Data for processing Start Marker
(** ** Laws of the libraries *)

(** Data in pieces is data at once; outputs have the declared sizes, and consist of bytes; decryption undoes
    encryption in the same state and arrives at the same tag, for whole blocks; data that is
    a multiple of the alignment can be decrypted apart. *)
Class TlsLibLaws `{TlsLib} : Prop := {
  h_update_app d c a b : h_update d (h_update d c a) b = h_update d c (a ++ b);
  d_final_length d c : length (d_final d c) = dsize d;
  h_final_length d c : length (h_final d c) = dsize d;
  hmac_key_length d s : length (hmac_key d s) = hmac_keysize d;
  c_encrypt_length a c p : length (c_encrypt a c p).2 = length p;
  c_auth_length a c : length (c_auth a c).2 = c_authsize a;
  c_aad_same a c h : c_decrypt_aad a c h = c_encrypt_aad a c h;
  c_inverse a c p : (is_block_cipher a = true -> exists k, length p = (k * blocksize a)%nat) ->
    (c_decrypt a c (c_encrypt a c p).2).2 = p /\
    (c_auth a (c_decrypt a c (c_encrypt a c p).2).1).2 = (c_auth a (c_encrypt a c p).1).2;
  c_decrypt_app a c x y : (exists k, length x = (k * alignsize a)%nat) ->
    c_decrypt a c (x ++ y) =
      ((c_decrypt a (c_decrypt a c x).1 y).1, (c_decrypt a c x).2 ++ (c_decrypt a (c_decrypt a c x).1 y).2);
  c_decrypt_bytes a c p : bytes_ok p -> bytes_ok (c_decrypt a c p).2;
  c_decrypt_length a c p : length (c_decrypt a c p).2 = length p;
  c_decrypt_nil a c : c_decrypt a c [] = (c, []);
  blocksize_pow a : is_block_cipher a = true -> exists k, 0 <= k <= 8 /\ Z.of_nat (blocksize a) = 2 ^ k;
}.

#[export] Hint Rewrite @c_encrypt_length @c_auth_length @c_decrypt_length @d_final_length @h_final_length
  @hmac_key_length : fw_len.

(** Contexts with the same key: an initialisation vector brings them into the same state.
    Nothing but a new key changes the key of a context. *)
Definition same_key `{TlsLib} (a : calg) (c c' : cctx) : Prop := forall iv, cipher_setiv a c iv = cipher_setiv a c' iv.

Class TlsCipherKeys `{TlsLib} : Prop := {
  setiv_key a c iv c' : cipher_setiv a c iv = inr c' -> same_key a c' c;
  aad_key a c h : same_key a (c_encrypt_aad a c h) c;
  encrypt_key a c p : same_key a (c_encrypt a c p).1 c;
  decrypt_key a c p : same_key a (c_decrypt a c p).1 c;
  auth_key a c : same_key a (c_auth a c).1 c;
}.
Data for processing End Marker
-- Task to carry out --
Copy each line from the records above that includes the string "Class".

-- Result --
Class TlsLibLaws `{TlsLib} : Prop := {
Class TlsCipherKeys `{TlsLib} : Prop := {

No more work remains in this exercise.